Requirement: Where the listing below reaches the line containing "rewrite (run_invoke aws (modify_listener", start writing out lines exactly, and stop once the line containing "change (Aws.listeners (Aws.top P3))" has been written.

Records for the task:

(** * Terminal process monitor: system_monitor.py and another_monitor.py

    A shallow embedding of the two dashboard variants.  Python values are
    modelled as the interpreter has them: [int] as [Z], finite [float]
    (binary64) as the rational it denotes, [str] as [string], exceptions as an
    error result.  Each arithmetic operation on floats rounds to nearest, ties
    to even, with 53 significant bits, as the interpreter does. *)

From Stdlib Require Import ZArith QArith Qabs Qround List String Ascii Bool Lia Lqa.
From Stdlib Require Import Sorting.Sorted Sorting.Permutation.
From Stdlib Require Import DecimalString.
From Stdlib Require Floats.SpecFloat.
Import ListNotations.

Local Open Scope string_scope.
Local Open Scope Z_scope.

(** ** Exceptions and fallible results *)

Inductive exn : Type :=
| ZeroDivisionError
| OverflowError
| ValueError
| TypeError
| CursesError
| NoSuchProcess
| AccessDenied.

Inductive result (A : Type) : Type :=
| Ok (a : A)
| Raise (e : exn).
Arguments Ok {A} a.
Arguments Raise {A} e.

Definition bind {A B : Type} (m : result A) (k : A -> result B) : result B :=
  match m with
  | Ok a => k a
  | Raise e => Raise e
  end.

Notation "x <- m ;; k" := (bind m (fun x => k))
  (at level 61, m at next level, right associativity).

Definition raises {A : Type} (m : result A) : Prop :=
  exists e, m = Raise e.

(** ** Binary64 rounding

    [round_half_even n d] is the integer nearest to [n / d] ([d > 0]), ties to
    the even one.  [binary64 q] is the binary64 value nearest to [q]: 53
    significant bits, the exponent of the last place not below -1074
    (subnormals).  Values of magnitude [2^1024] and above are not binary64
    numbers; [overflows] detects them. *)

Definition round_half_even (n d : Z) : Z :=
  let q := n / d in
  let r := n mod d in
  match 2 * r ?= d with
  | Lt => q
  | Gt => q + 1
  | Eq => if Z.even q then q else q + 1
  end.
---
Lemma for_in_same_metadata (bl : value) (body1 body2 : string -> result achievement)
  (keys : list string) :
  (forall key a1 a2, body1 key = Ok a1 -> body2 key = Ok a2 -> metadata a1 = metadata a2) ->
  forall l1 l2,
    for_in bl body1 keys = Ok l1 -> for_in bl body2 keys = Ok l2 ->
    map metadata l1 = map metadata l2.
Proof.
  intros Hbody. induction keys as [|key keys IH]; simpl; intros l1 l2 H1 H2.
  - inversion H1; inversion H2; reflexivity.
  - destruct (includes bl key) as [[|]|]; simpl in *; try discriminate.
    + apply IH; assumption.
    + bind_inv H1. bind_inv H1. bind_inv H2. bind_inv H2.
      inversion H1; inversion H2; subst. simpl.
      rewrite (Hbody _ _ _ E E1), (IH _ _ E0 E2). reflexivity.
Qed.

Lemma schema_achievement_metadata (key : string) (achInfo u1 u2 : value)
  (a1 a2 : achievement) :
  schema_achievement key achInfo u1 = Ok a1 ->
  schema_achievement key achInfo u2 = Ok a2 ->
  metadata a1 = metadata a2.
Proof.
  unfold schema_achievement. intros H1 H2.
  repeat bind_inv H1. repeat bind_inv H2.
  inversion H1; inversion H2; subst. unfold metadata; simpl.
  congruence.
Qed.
--
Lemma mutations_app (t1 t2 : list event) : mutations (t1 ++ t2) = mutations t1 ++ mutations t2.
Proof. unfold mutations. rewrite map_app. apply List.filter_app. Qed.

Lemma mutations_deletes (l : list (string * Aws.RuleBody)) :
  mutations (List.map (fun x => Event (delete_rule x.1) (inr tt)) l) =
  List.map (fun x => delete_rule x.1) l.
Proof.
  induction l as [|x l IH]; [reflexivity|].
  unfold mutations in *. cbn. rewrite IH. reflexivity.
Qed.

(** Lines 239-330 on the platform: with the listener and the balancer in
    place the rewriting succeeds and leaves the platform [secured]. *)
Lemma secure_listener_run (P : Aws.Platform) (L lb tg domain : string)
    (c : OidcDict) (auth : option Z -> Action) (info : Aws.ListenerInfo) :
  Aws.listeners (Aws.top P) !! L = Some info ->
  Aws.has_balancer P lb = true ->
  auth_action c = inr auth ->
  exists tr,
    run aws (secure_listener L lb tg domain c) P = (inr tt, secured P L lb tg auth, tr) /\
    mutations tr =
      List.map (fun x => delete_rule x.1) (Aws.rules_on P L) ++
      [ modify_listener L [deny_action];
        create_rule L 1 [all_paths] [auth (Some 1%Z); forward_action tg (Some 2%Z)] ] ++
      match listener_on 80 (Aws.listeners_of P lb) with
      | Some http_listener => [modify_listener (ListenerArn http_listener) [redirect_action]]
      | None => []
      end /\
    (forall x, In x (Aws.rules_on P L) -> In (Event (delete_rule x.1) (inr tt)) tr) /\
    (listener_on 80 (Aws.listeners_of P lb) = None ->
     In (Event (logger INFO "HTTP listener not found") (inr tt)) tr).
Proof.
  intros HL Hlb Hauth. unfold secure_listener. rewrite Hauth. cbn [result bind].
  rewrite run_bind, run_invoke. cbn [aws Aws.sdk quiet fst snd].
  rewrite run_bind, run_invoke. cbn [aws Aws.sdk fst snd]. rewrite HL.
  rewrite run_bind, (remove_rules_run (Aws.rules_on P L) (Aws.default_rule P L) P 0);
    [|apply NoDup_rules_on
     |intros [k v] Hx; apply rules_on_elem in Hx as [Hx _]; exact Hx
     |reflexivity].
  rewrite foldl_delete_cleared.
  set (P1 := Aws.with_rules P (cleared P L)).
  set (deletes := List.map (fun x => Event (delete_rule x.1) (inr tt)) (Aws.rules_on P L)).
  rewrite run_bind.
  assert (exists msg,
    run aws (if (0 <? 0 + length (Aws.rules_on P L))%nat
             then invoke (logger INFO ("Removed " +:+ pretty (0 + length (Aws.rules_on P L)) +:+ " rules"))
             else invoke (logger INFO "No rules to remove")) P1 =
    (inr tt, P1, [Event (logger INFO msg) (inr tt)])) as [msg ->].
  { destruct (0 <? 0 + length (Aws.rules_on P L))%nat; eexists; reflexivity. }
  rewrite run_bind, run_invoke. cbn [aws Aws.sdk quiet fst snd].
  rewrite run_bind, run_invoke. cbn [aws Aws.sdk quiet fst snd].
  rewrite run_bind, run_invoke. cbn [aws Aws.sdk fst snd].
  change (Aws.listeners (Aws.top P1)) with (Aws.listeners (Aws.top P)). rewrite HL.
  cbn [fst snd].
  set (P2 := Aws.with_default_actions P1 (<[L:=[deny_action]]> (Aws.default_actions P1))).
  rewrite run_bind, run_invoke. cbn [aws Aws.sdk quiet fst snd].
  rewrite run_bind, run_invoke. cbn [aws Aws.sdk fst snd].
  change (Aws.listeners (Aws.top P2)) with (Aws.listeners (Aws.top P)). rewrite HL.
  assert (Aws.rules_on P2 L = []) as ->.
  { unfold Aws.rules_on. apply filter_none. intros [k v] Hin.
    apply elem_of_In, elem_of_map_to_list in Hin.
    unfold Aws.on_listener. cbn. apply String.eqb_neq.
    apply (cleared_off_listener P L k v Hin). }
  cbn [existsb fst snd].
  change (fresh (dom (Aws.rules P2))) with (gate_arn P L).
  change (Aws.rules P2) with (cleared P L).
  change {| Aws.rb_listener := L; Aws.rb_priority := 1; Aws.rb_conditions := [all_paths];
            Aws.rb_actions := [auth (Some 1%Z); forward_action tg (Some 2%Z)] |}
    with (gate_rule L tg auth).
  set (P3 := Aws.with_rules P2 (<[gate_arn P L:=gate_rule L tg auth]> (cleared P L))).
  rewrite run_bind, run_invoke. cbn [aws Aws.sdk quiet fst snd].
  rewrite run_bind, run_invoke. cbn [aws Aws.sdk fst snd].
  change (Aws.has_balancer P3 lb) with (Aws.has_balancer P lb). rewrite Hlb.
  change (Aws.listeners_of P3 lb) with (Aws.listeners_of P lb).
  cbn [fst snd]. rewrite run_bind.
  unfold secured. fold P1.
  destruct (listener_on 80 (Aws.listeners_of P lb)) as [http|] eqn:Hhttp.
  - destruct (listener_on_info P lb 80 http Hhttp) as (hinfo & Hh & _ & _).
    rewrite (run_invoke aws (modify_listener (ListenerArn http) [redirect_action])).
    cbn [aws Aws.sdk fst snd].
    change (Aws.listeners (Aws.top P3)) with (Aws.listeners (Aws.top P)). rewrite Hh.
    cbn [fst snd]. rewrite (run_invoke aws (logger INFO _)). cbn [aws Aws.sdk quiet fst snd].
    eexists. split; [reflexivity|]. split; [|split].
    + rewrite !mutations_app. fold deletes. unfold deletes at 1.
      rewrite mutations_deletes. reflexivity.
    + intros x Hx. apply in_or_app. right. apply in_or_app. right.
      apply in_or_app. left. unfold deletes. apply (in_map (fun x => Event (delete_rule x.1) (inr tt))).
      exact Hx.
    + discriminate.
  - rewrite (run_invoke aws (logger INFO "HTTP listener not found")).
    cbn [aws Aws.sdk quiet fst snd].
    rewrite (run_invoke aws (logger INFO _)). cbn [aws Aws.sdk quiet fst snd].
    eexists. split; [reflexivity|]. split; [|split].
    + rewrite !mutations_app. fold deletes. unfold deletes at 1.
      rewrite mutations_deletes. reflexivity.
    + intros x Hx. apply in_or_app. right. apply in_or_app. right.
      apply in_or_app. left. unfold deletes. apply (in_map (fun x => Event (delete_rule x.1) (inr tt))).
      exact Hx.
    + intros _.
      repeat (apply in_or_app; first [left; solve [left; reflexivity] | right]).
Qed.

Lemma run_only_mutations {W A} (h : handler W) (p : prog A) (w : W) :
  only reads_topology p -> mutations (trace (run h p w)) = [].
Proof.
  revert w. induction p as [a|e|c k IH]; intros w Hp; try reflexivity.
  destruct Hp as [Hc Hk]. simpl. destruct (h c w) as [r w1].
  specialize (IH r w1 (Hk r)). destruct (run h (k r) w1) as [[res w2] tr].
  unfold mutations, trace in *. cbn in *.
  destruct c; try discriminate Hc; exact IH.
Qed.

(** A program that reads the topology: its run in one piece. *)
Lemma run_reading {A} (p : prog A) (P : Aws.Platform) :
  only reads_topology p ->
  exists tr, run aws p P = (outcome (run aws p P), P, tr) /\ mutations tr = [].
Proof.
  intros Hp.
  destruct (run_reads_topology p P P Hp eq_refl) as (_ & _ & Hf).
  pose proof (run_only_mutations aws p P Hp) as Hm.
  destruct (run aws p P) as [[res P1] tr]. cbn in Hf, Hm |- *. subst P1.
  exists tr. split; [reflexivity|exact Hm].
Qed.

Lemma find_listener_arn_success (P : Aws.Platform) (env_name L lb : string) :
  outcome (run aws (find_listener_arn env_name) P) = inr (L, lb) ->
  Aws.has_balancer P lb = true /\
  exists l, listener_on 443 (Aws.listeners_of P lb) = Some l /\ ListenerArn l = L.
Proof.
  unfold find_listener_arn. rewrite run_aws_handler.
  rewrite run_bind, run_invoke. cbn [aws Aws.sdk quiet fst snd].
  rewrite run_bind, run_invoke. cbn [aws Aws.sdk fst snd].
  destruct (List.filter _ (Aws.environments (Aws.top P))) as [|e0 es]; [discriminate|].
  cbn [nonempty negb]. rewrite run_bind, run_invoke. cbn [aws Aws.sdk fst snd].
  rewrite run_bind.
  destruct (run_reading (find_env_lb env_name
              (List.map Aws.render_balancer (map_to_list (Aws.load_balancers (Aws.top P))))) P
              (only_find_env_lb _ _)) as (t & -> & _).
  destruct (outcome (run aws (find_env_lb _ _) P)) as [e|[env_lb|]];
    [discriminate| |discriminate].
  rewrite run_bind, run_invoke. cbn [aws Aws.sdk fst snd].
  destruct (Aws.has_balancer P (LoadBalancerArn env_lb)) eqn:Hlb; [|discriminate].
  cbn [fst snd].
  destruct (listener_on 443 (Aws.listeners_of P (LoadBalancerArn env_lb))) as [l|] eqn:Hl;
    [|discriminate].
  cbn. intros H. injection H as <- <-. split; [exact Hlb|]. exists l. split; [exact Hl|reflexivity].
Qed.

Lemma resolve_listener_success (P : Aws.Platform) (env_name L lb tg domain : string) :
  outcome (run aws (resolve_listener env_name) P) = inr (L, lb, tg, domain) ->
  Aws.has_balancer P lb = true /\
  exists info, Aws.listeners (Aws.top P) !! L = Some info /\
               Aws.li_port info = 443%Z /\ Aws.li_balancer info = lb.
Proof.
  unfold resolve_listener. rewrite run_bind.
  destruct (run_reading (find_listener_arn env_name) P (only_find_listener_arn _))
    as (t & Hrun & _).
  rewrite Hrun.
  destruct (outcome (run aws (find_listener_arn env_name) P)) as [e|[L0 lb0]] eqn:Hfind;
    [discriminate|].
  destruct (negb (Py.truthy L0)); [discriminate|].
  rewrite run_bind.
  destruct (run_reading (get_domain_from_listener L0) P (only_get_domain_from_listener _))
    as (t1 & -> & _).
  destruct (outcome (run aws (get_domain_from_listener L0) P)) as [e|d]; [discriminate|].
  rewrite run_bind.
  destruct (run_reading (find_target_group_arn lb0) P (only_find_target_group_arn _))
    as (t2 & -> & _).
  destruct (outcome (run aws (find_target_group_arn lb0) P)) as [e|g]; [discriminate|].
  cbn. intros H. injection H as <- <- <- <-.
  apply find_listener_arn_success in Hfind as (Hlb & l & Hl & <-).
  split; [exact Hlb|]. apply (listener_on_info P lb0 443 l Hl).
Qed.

Your response:
    rewrite (run_invoke aws (modify_listener (ListenerArn http) [redirect_action])).
    cbn [aws Aws.sdk fst snd].
    change (Aws.listeners (Aws.top P3)) with (Aws.listeners (Aws.top P)). rewrite Hh.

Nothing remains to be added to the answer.